Engines with four cylinders are rarely very exotic, but the Mercedes-Benz M139 is a defiant exception. This hand-built, all-aluminium firecracker features a twin-scroll turbocharger, chill-cast block with motorsport-style closed deck, lightweight forged pistons, 200bar direct injection and variable valve timing for both the intake and exhaust camshafts. In the 421hp Mercedes-AMG A45 S, it’s the most powerful production four-pot engine in the world.
Combining the M139’s explosive performance with sports car design and finely honed Lotus handling sounds like a recipe for success. So is the new Emira I4 equal to the sum of its parts?
It might be the entry-level Emira, but the I4’s vital statistics aren’t vastly different to the established V6 version.

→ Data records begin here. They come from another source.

Definition with_snapshot (s : option Types.DeploymentSnapshot)
    (c : StageController) : StageController :=
  {| snapshot := s; latestScores := latestScores c;
     latestGates := latestGates c; nextAction := nextAction c;
     timeRemainingMs := timeRemainingMs c; monitor := monitor c;
     store := store c; bus := bus c |}.

Definition with_latestScores (scores : Types.ScoreSnapshot)
    (c : StageController) : StageController :=
  {| snapshot := snapshot c; latestScores := scores;
     latestGates := latestGates c; nextAction := nextAction c;
     timeRemainingMs := timeRemainingMs c; monitor := monitor c;
     store := store c; bus := bus c |}.

Definition with_decision (d : StageDecision) (c : StageController)
    : StageController :=
  {| snapshot := snapshot c; latestScores := latestScores c;
     latestGates := d_gateResults d; nextAction := d_nextAction d;
     timeRemainingMs := Some (d_timeRemainingMs d); monitor := monitor c;
     store := store c; bus := bus c |}.

Definition with_monitor (m : option Monitor.ScoreMonitor)
    (c : StageController) : StageController :=
  {| snapshot := snapshot c; latestScores := latestScores c;
     latestGates := latestGates c; nextAction := nextAction c;
     timeRemainingMs := timeRemainingMs c; monitor := m;
     store := store c; bus := bus c |}.

Definition with_store (db : Store.SqliteStateStore) (c : StageController)
    : StageController :=
  {| snapshot := snapshot c; latestScores := latestScores c;
     latestGates := latestGates c; nextAction := nextAction c;
     timeRemainingMs := timeRemainingMs c; monitor := monitor c;
     store := db; bus := bus c |}.

Definition with_bus (events : list Events.DeploymentEventEnvelope)
    (c : StageController) : StageController :=
  {| snapshot := snapshot c; latestScores := latestScores c;
     latestGates := latestGates c; nextAction := nextAction c;
     timeRemainingMs := timeRemainingMs c; monitor := monitor c;
     store := store c; bus := events |}.

(** [emit]: silently nothing without a deployment; otherwise the event
    is written to the store and handed to the bus. *)
Definition emit (now : timestamp) (type : Events.DeploymentEventType)
    (data : Events.EventData) : M unit :=
  fun c =>
    match snapshot c with
    | None => (Return tt, c)
    | Some s =>
        let event :=
          {| Events.type := type;
             Events.timestamp_ := now;
             Events.deployment_id_ := Types.id s;
             Events.data := data |} in
        (Return tt,
         with_bus (bus c ++ [event])
           (with_store (Store.recordEvent event (store c)) c))
    end.

Definition transition (to : Types.DeploymentLifecycleState)
    (why : string) (patch : Types.Patch) : M unit :=
  fun c =>
    match snapshot c with
    | None => (Throw (Error "Error" "No active deployment"), c)
    | Some s =>
        let from := Types.state s in
        match Machine.transitionSnapshot s to patch with
        | Throw e => (Throw e, c)
        | Return s' =>
            let c1 := with_snapshot (Some s') c in
            let c2 := with_store (Store.updateDeployment s' (store c1)) c1 in
            (Return tt,
             with_store
               (Store.recordTransition (Types.id s') from to (Some why)
                  (Some (latestScores c2)) (store c2)) c2)
        end
    end.

Definition undefined_property (prop : string) : exn :=
  Error "TypeError"
    ("Cannot read properties of undefined (reading '" ++ prop ++ "')").

Definition stages_of (s : Types.DeploymentSnapshot)
    : list Schema.DeploymentStage :=
  Schema.stages (Schema.deployment (Types.config s)).

(** [deploymentId] is the second argument, which callers may leave to
    its default [randomUUID()]; [now] is what [new Date()] shows. *)
Definition startDeployment (now : timestamp)
    (config : Schema.DeploymentConfig) (deploymentId : string)
    : M Types.DeploymentSnapshot :=
  match nth_error (Schema.stages (Schema.deployment config)) 0 with
  | None => throw (undefined_property "weight")
  | Some firstStage =>
      let pending :=
        {| Types.id := deploymentId;
           Types.name := Schema.name (Schema.deployment config);
           Types.config := config;
           Types.state := Types.PENDING;
           Types.stageIndex := 0;
           Types.stageEnteredAt := now;
           Types.startedAt := now;
           Types.completedAt := None;
           Types.finalState := None;
           Types.pausedStageIndex := None;
           Types.canaryWeight := Schema.weight firstStage;
           Types.reason := None |} in
      (fun c =>
         match Store.createDeployment pending (store c) with
         | Throw e => (Throw e, c)
         | Return db =>
             (Return tt, with_snapshot (Some pending) (with_store db c))
         end) ;;;
      emit now Events.deployment_started
        (Events.DeploymentStarted deploymentId (Types.name pending) 0
           (Schema.weight firstStage)) ;;;
      transition Types.STAGE "deployment_initialized"
        {| Types.p_id := None; Types.p_name := None;
           Types.p_config := None; Types.p_state := None;
           Types.p_stageIndex := None;
           Types.p_stageEnteredAt := Some now;
           Types.p_startedAt := None; Types.p_completedAt := None;
           Types.p_finalState := None; Types.p_pausedStageIndex := None;
           Types.p_canaryWeight := Some (Schema.weight firstStage);
           Types.p_reason := None |} ;;;
      (fun c =>
         match snapshot c with
         | Some s => (Return s, c)
         | None => (Return pending, c)
         end)
  end.

Definition attachMonitor (m : Monitor.ScoreMonitor) : M unit :=
  fun c => (Return tt, with_monitor (Some m) c).

Definition pause (now : timestamp) : M unit :=
  fun c =>
    match snapshot c with
    | Some s =>
        if negb (Types.state_eqb (Types.state s) Types.STAGE) then
          (Throw (Error "Error" "Cannot pause when deployment is not in STAGE"),
           c)
        else
          (transition Types.PAUSED "manual_pause"
             {| Types.p_id := None; Types.p_name := None;
                Types.p_config := None; Types.p_state := None;
                Types.p_stageIndex := None;
                Types.p_stageEnteredAt := None;
                Types.p_startedAt := None; Types.p_completedAt := None;
                Types.p_finalState := None;
                Types.p_pausedStageIndex := Some (Some (Types.stageIndex s));
                Types.p_canaryWeight := None;
                Types.p_reason := None |} ;;;
           (fun c' =>
              match snapshot c' with
              | Some s' =>
                  emit now Events.paused
                    (Events.Paused (Types.stageIndex s')) c'
              | None => (Return tt, c')
              end)) c
    | None =>
        (Throw (Error "Error" "Cannot pause when deployment is not in STAGE"),
         c)
    end.

Definition resume (now : timestamp) : M unit :=
  fun c =>
    match snapshot c with
    | Some s =>
        if negb (Types.state_eqb (Types.state s) Types.PAUSED) then
          (Throw (Error "Error" "Cannot resume when deployment is not paused"),
           c)
        else
          let stageIndex :=
            nullish (Types.pausedStageIndex s) (Types.stageIndex s) in
          match nth_error (stages_of s) stageIndex with
          | None => (Throw (undefined_property "weight"), c)
          | Some stage =>
              (transition Types.STAGE "manual_resume"
                 {| Types.p_id := None; Types.p_name := None;
                    Types.p_config := None; Types.p_state := None;
                    Types.p_stageIndex := Some stageIndex;
                    Types.p_stageEnteredAt := Some now;
                    Types.p_startedAt := None;
                    Types.p_completedAt := None;
                    Types.p_finalState := None;
                    Types.p_pausedStageIndex := Some None;
                    Types.p_canaryWeight := Some (Schema.weight stage);
                    Types.p_reason := None |} ;;;
               emit now Events.resumed (Events.Resumed stageIndex)) c
          end
    | None =>
        (Throw (Error "Error" "Cannot resume when deployment is not paused"),
         c)
    end.

(** [reason] is the argument, [None] when the caller leaves it to its
    default ["manual_rollback"]. *)
Definition rollback (now : timestamp) (reason : option string) : M unit :=
  fun c =>
    let why := nullish reason "manual_rollback" in
    let no_active :=
      (Throw (Error "Error" "No active deployment to rollback"), c) in
    match snapshot c with
    | None => no_active
    | Some s =>
        if Types.includes [Types.ROLLED_BACK; Types.PROMOTED; Types.IDLE]
             (Types.state s)
        then no_active
        else
          (transition Types.ROLLING_BACK why
             {| Types.p_id := None; Types.p_name := None;
                Types.p_config := None; Types.p_state := None;
                Types.p_stageIndex := None;
                Types.p_stageEnteredAt := None;
                Types.p_startedAt := None; Types.p_completedAt := None;
                Types.p_finalState := None;
                Types.p_pausedStageIndex := None;
                Types.p_canaryWeight := Some 0;
                Types.p_reason := Some (Some why) |} ;;;
           transition Types.ROLLED_BACK why
             {| Types.p_id := None; Types.p_name := None;
                Types.p_config := None; Types.p_state := None;
                Types.p_stageIndex := None;
                Types.p_stageEnteredAt := None;
                Types.p_startedAt := None;
                Types.p_completedAt := Some (Some now);
                Types.p_finalState := Some (Some Types.FinalRolledBack);
                Types.p_pausedStageIndex := None;
                Types.p_canaryWeight := Some 0;
                Types.p_reason := Some (Some why) |} ;;;
           (fun c' =>
              match snapshot c' with
              | Some s' =>
                  emit now Events.rollback_triggered
                    (Events.RollbackTriggered why (Types.stageIndex s') 0)
                    c'
              | None => (Throw (undefined_property "stageIndex"), c')
              end) ;;;
           emit now Events.deployment_complete
             (Events.DeploymentComplete Types.FinalRolledBack)) c
    end.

Maximum power is 365hp (down 41hp), 0-62mph takes 4.4 seconds (0.1sec slower) and kerb weight is 1,446kg (a scant 11kg lighter). At £81,495 in First Edition guise, the new Lotus also costs just £4,500 less than its six-cylinder sibling.
New paddle-shift gearbox
Engine aside, the key differentiator for the I4 is an eight-speed dual-clutch gearbox, which replaces the six-speed manual or conventional automatic (don’t go there) offered with the V6. The vast majority of Porsche Cayman buyers choose the paddle-shift PDK, so this modern, semi-auto transmission should broaden the Emira’s appeal.
One thing Lotus hasn’t changed is the Emira’s styling – and rightly so. Its dramatic, angular nose draws directly from the Evija hypercar, while its sculpted side profile evokes the Ferrari 488 Pista. From behind, ‘porous’ wheelarch vents and a broad diffuser mean there’s no need for a tacked-on rear spoiler. Even in the muted paint colours seen here, this four-cylinder coupe looks supercar-special.
Prod the start button (tucked beneath a silly, Lamborghini-style ‘bomb switch’) and the engine sounds… well, a bit ordinary. Get up into the rev range, though, and it whooshes and barks with turbocharged urgency. The hubbub is hardly sonorous or spine-tingling, but it has more character than the Toyota V6. And given every forthcoming new Lotus will be electric, any mechanical melodrama seems better than none.
Handling by Lotus
The eagle-eyed among you will have noticed that the Emira’s 365hp output falls short of the 421hp mustered by the A45 S. Coincidentally, I spent a week with AMG’s hardcore hot hatchback shortly before driving the Lotus and, frankly, the difference felt like more than 56hp. Where the Mercedes chases its 7,200rpm redline like a lunatic, the Lotus doesn’t scale quite the same heights. There’s no shortage of speed, but the detuned M139 doesn’t urge you to wring it out in every gear.
I’m sure the recalibrated semi-auto transmission isn’t as sharp in the Emira either. Again, it feels exciting in isolation, but the Mercedes seemed more alert. The need to push the gear lever twice when switching between Drive and Reverse can make parking a clunky and frustrating process, too.
If much of this sounds a bit negative, the Emira still redeems itself on the right road. Lotus offers a choice of two suspension setups: Tour and Sport. A colleague tells me the track-focused Sport is too stiff for broken British roads, so I was pleased to sample the Tour chassis, which offers a little more squidge without dampening the car’s zeal for changing direction. It turns in keenly and grips tenaciously, with a beautiful sense of mid-engined balance. As ever, this is the stuff Lotus does best.
Potential for more power
The four-cylinder Emira clearly has some untapped potential, starting with the ‘missing’ 56hp, but that’s nothing an aftermarket AMG tuner couldn’t help you with. I preferred it to the V6 I drove in 2022, even without the tactility of a manual gearbox.
That said, my £80,000+ would still go on a Porsche Cayman GTS 4.0 with few options. When it comes to exotic engines, a naturally aspirated flat-six trumps a turbocharged four every time.